Dozen activists push for paid sick time law
By By Alex Bloom
Posted Apr 27, 2012 @ 01:00 AM
Last update Apr 27, 2012 @ 02:24 AM
Teresa Aiello, right, of Brockton and Kathy Metzger of Taunton carry signs as workers rally outside of the Dunkin’ Donuts shop at Main Street and Forest Avenue in Brockton on Thursday to protest the company’s policy that does not allow employees to earn sick days.
Tomas Gonzalez of Hyde Park, marches as workers rally outside of the Dunkin’ Donuts shop at Main Street and Forest Avenue in Brockton on Thursday to protest the company’s policy that does not allow employees to earn sick days.
With signs like “Sick Workers, Sick Customers,” a dozen protesters rallied in Brockton on Thursday to push for sick time legislation.
Members of the Coalition for Social Justice, Massachusetts Nurses Association and Service Employees International Union gathered outside the Dunkin’ Donuts at 587 Main St. in support of a bill to give paid sick time to all Massachusetts workers.
Sandy Russo, a Coalition for Social Justice volunteer, said workers who do not have paid sick time mainly make minimum wage and have to make tough choices, such as whether to work while sick or stay home with no pay and possibly lose their job.
“We’re not talking about people who have extra money who can afford to stay home,” Russo said.

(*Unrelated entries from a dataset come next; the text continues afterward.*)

(* ===== verification/HubSessionsWf.v ===== *)
(** * Team hub: the refresh tokens of a session

    In every state the hub can reach, the tokens of a session are its
    generations, each consumed but the last, and the last is live exactly as
    long as the session is not revoked. *)
From S2P Require Import Prelude.
From S2P Require Import PyValues.
From S2P Require Import HubTokens.
From S2P Require Import Transactions.
From S2P Require Import HubTables.
From S2P Require Import HubAuth.
From S2P Require Import HubServers.
From S2P Require Import HubSessions.
From S2P Require Import HubAdmin.
From S2P Require Import HubChanges.
From S2P Require Import HubSteps.

Open Scope string_scope.

(** The sessions [S] and the refresh tokens [T]. *)
Record tokens_wf (S : gmap string session) (T : gmap string token) : Prop := {
  wf_session k t : T !! k = Some t → ∃ s, S !! rt_session t = Some s
    ∧ (0 <= rt_generation t <= ds_generation s)%Z
    ∧ (rt_consumed t = None ↔ rt_generation t = ds_generation s)
    ∧ (rt_consumed t = None → (ds_revoked s = None ↔ rt_revoked t = None))
    ∧ rt_expires t = ds_expires s;
  wf_hash j k t t' : T !! j = Some t → T !! k = Some t' → rt_hash t = rt_hash t' → j = k;
  wf_generation j k t t' : T !! j = Some t → T !! k = Some t' →
    rt_session t = rt_session t' → rt_generation t = rt_generation t' → j = k;
  wf_positive id s : S !! id = Some s → (0 <= ds_generation s)%Z;
  wf_full id s g : S !! id = Some s → (0 <= g <= ds_generation s)%Z →
    ∃ k t, T !! k = Some t ∧ rt_session t = id ∧ rt_generation t = g;
}.

Definition sessions_wf (h : hub) : Prop := tokens_wf (sessions h) (tokens h).

(** A token that shares neither its digest nor its generation. *)
Definition fresh_token (T : gmap string token) (t : token) : Prop := ∀ j t', T !! j = Some t' →
  rt_hash t' ≠ rt_hash t ∧ ¬ (rt_session t' = rt_session t ∧ rt_generation t' = rt_generation t).

Lemma taken_false {R A} `{EqDecision A} (f : R → A) r (m : gmap string R) k r' :
  taken f r m = false → m !! k = Some r' → f r' ≠ f r.
Proof.
  unfold taken. intros Hf Hk. rewrite exists_row_false in Hf. specialize (Hf _ _ Hk). cbn in Hf.
  by apply bool_decide_eq_false in Hf.
Qed.

Lemma token_ok_fresh h k t : token_ok h k t = true →
  fresh_token (tokens h) t ∧ rt_consumed t = None ∧ rt_revoked t = None.
Proof.
  unfold token_ok. rewrite !andb_true_iff, !negb_true_iff. intros H0. destruct_and! H0.
  split; [|by destruct (rt_consumed t), (rt_revoked t)].
  intros j t' Hj. split; [by eapply (taken_false rt_hash)|]. intros [E1 E2].
  eapply (taken_false (λ t, (rt_session t, rt_generation t))); [eassumption|exact Hj|].
  cbn. congruence.
Qed.

(** Digests and generations stay unique when a fresh token is added. *)
Lemma fresh_unique T k t :
  fresh_token T t →
  (∀ j k t t', T !! j = Some t → T !! k = Some t' → rt_hash t = rt_hash t' → j = k) →
  (∀ j k t t', T !! j = Some t → T !! k = Some t' →
     rt_session t = rt_session t' → rt_generation t = rt_generation t' → j = k) →
  (∀ i j t1 t2, <[k := t]> T !! i = Some t1 → <[k := t]> T !! j = Some t2 → rt_hash t1 = rt_hash t2 → i = j)
  ∧ (∀ i j t1 t2, <[k := t]> T !! i = Some t1 → <[k := t]> T !! j = Some t2 →
     rt_session t1 = rt_session t2 → rt_generation t1 = rt_generation t2 → i = j).
Proof.
  intros Hu Hh Hg. split; intros i j t1 t2; rewrite !lookup_insert_Some;
    intros [[<- <-]|[_ Hi]] [[<- <-]|[_ Hj]]; try done.
  - intros E. by destruct (Hu _ _ Hj) as [[] _].
  - intros E. by destruct (Hu _ _ Hi) as [[] _].
  - by apply Hh.
  - intros E1 E2. by destruct (Hu _ _ Hj) as [_ []].
  - intros E1 E2. by destruct (Hu _ _ Hi) as [_ []].
  - by apply Hg.
Qed.

Lemma open_wf S T id s tid t :
  tokens_wf S T → S !! id = None → T !! tid = None → fresh_token T t → rt_consumed t = None → rt_revoked t = None →
  ds_generation s = 0%Z → ds_revoked s = None → rt_session t = id → rt_generation t = 0%Z → rt_expires t = ds_expires s →
  tokens_wf (<[id := s]> S) (<[tid := t]> T).
Proof.
  intros [Hs Hh Hg Hpos Hf] Hid Htid Hu Hc Hr Hgen Hlive Hses Hzero Hexp.
  destruct (fresh_unique T tid t Hu Hh Hg) as [Hh' Hg']. split; [| exact Hh' | exact Hg' | |].
  - intros k t'. rewrite lookup_insert_Some. intros [[<- <-]|[Hne Hk]].
    + exists s. rewrite Hgen, Hzero, Hlive, Hc, Hr, Hses. by rewrite lookup_insert_eq.
    + destruct (Hs _ _ Hk) as (s' & Hs' & Hrest). exists s'.
      rewrite lookup_insert_ne; [done|]. congruence.
  - intros id' s'. rewrite lookup_insert_Some. intros [[_ <-]|[_ Hs']]; [lia|by eapply Hpos].
  - intros id' s' g. rewrite lookup_insert_Some. intros [[<- <-]|[Hne Hs']] Hrange.
    + exists tid, t. rewrite lookup_insert_eq. repeat split; [done|lia].
    + destruct (Hf _ _ _ Hs' Hrange) as (k & t' & Hk & Hrest). exists k, t'.
      rewrite lookup_insert_ne; [done|]. intros <-. congruence.
Qed.

(** Columns other than [rt_session], [rt_hash] and [rt_generation] change. *)
Definition same_place (t t' : token) : Prop :=
  rt_session t' = rt_session t ∧ rt_hash t' = rt_hash t ∧ rt_generation t' = rt_generation t.

(** A rotation consumes [t] and adds [t'] of the next generation. *)
Lemma rotate_wf S T id s s2 t t2 next t' :
  tokens_wf S T → T !! id = Some t → S !! rt_session t = Some s → replayed t s = false →
  ds_revoked s = None → T !! next = None → fresh_token T t' → rt_consumed t' = None → rt_revoked t' = None →
  rt_session t' = rt_session t → rt_generation t' = (rt_generation t + 1)%Z → rt_expires t' = ds_expires s →
  same_place t t2 → rt_consumed t2 ≠ None → rt_expires t2 = rt_expires t →
  ds_generation s2 = (rt_generation t + 1)%Z → ds_revoked s2 = ds_revoked s → ds_expires s2 = ds_expires s →
  tokens_wf (<[rt_session t := s2]> S) (<[id := t2]> (<[next := t']> T)).
Proof.
  intros [Hs Hh Hg Hpos Hf] Hid Hses Hrep Hv' Hn Hu Hc Hr Et Eg Ee Hsame Hc2 He2 Hg2 Hv2 Hx2.
  unfold replayed in Hrep. rewrite orb_false_iff, !negb_false_iff, Z.eqb_eq in Hrep. destruct Hrep as [Hcon Hgen].
  assert (id ≠ next) as Hne by congruence.
  destruct (Hs _ _ Hid) as (s0 & Hs0 & Hrange0 & _ & _ & He). assert (s0 = s) as -> by congruence.
  destruct (fresh_unique T next t' Hu Hh Hg) as [Hh' Hg'].
  assert (∀ k u, <[id := t2]> (<[next := t']> T) !! k = Some u →
    ∃ u0, <[next := t']> T !! k = Some u0 ∧ same_place u0 u) as Hold.
  { intros k u. rewrite lookup_insert_Some. intros [[<- <-]|[_ Hk]]; [|by exists u].
    exists t. by rewrite lookup_insert_ne. }
  split.
  - intros k u. rewrite !lookup_insert_Some. intros [[<- <-]|[Hk1 [[<- <-]|[Hk2 Hk]]]].
    + destruct Hsame as (-> & _ & ->). exists s2. rewrite lookup_insert_eq, Hg2, He2, Hx2.
      repeat split; try done; try lia; intros; first [done|lia].
    + exists s2. rewrite Et, lookup_insert_eq, Eg, Hg2, Hv2, Hv', Hr, Hc, Hx2.
      repeat split; try done; lia.
    + destruct (Hs _ _ Hk) as (s1 & Hs1 & Hrest). destruct (decide (rt_session u = rt_session t)) as [E|E].
      * rewrite E, lookup_insert_eq. exists s2. split; [done|]. assert (s1 = s) as -> by congruence.
        destruct Hrest as (? & Hiff & _ & Hexp).
        assert (rt_generation u ≠ rt_generation t) as Hng by (intros E2; by apply Hk1; eapply Hg).
        assert (rt_consumed u ≠ None) as Hcu by (intros Hz%Hiff; lia).
        rewrite Hg2, Hx2. repeat split; try done; lia.
      * exists s1. by rewrite lookup_insert_ne.
  - intros j k u u' (u0 & Hj & _ & E0 & _)%Hold (u1 & Hk & _ & E1 & _)%Hold E. eapply Hh'; [done..|congruence].
  - intros j k u u' (u0 & Hj & A0 & _ & B0)%Hold (u1 & Hk & A1 & _ & B1)%Hold E E'.
    eapply Hg'; [done..|congruence|congruence].
  - intros sid s'. rewrite lookup_insert_Some. intros [[_ <-]|[_ Hs']]; [lia|by eapply Hpos].
  - intros sid s' g Hs' Hrange.
    assert (∃ k u, <[next := t']> T !! k = Some u ∧ rt_session u = sid ∧ rt_generation u = g) as (k & u & Hk & E1 & E2).
    { apply lookup_insert_Some in Hs' as [[<- <-]|[_ Hs']].
      - destruct (decide (g = rt_generation t + 1)%Z) as [->|].
        + exists next, t'. by rewrite lookup_insert_eq.
        + destruct (Hf _ _ g Hses) as (k & u & Hk & Hu2); [lia|]. exists k, u.
          rewrite lookup_insert_ne; [done|]. congruence.
      - destruct (Hf _ _ g Hs' Hrange) as (k & u & Hk & Hu2). exists k, u.
        rewrite lookup_insert_ne; [done|]. congruence. }
    destruct (decide (k = id)) as [->|Hki].
    + rewrite lookup_insert_ne in Hk by congruence. assert (u = t) as -> by congruence.
      exists id, t2. rewrite lookup_insert_eq. destruct Hsame as (-> & _ & ->). by split.
    + exists k, u. by rewrite lookup_insert_ne.
Qed.

Lemma end_wf h chosen now : sessions_wf h → sessions_wf (ended_sessions chosen now h).
Proof.
  intros [Hs Hh Hg Hpos Hf].
  assert (∀ k t, tokens (ended_sessions chosen now h) !! k = Some t →
    ∃ t0, tokens h !! k = Some t0 ∧ same_place t0 t ∧ rt_consumed t = rt_consumed t0 ∧ rt_expires t = rt_expires t0
      ∧ rt_revoked t = if chosen (rt_session t0) && is_null (rt_consumed t0) && is_null (rt_revoked t0)
                       then Some now else rt_revoked t0) as Hold.
  { intros k t. cbn. rewrite updated_rows_lookup. destruct (tokens h !! k) as [t0|]; [|done]. cbn.
    intros E%(inj Some). exists t0. split; [done|]. by destruct (_ && is_null (rt_revoked t0)); subst t. }
  assert (∀ k s0, sessions h !! k = Some s0 → ∃ s, sessions (ended_sessions chosen now h) !! k = Some s
      ∧ ds_generation s = ds_generation s0 ∧ ds_expires s = ds_expires s0
      ∧ ds_revoked s = if chosen k && is_null (ds_revoked s0) then Some now else ds_revoked s0) as Hnew.
  { intros k s0 Hk. eexists. cbn. rewrite updated_rows_lookup, Hk. split; [done|]. by destruct (_ && _). }
  split.
  - intros k t (t0 & Hk & (E1 & _ & E2) & E3 & E4 & E5)%Hold. destruct (Hs _ _ Hk) as (s0 & Hs0 & H1 & H2 & H3 & H4).
    destruct (Hnew _ _ Hs0) as (s & Hsn & F1 & F2 & F3). exists s.
    rewrite E1, E2, E3, E4, E5, F1, F2, F3. refine (conj Hsn (conj H1 (conj H2 (conj _ H4)))).
    intros Hn. specialize (H3 Hn). rewrite Hn.
    destruct (chosen _), (ds_revoked s0), (rt_revoked t0); cbn; intuition congruence.
  - intros j k u u' (u0 & Hj & (_ & E0 & _) & _)%Hold (u1 & Hk & (_ & E1 & _) & _)%Hold E. eapply Hh; [done..|congruence].
  - intros j k u u' (u0 & Hj & (A0 & _ & B0) & _)%Hold (u1 & Hk & (A1 & _ & B1) & _)%Hold E E'.
    eapply Hg; [done..|congruence|congruence].
  - intros id s. cbn. rewrite updated_rows_lookup. destruct (sessions h !! id) as [s0|] eqn:E; [|done].
    cbn. intros <-%(inj Some). pose proof (Hpos _ _ E). by destruct (_ && _).
  - intros id s g Hsn Hrange. cbn in Hsn. rewrite updated_rows_lookup in Hsn.
    destruct (sessions h !! id) as [s0|] eqn:E; [|done]. cbn in Hsn. apply (inj Some) in Hsn as <-.
    destruct (Hf _ _ g E) as (k & t & Hk & E1 & E2); [by destruct (_ && _)|].
    eexists k, _. cbn. rewrite updated_rows_lookup, Hk. split; [done|]. destruct t; cbn in *; by destruct (chosen _ && is_null _ && is_null _).
Qed.

Section wf.
Context `{HubCrypto}.

Lemma change_sessions_wf h h' : change h h' → sessions_wf h → sessions_wf h'.
Proof.
  intros Hc Hwf. change_cases Hc; try exact Hwf.
  - apply token_ok_fresh in Hadd' as (Hu & Hcon & Hrev). unfold sessions_wf. cbn. by apply open_wf.
  - apply token_ok_fresh in Hadd as (Hu & Hcon & Hrev). unfold sessions_wf. cbn. eapply rotate_wf; try done; by destruct t, s.
  - by apply end_wf.
Qed.

Lemma changes_sessions_wf h h' : changes h h' → sessions_wf h → sessions_wf h'.
Proof. induction 1; [done|]. intros. eauto using change_sessions_wf. Qed.
End wf.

Kathy Metzger, a Brockton nurse who lives in Taunton, said workers deserve paid sick time.
“It’s cruel and unusual punishment for these people because they can’t afford to miss work,” Metzger said.
Supporters of the bill on Beacon Hill said it would allow workers to accumulate one hour of paid sick time for every 30 hours worked, beginning with their hire date.
The Massachusetts Paid Leave Coalition targeted Massachusetts-based Dunkin’ Donuts and KFC in the Brockton rally – and similar rallies around the state Thursday – saying the two companies have lobbied against the legislation.
Theresa Forte, a public relations manager for the Main Street shop, said the company had no comment. The Dunkin’ Donuts location is owned by Constantine Scrivanos and The Scrivanos Group.
A Dunkin’ Brands spokesman said individual franchises make their own decisions over sick leave, wages, vacations and benefits.
“They are required to comply with all state, federal and local laws,” spokesman McCall Gosselin added in an email.
Robert Branca Jr., chairman of the state political action committee, Dunkin’ Donuts Franchise Owners Mass PAC, said the committee has no official position on the bill.
But Branca, who employs close to 400 at various franchises, said he personally is against the legislation because he already has worked with his employees to give them leave time.
“We’ve worked out together what works for us, and for the Legislature to impose something on our relationship – I don’t think that’s fair and I don’t think it’s an informed position,” Branca said.
Branca wrote a letter in March stating his opposition to the legislation.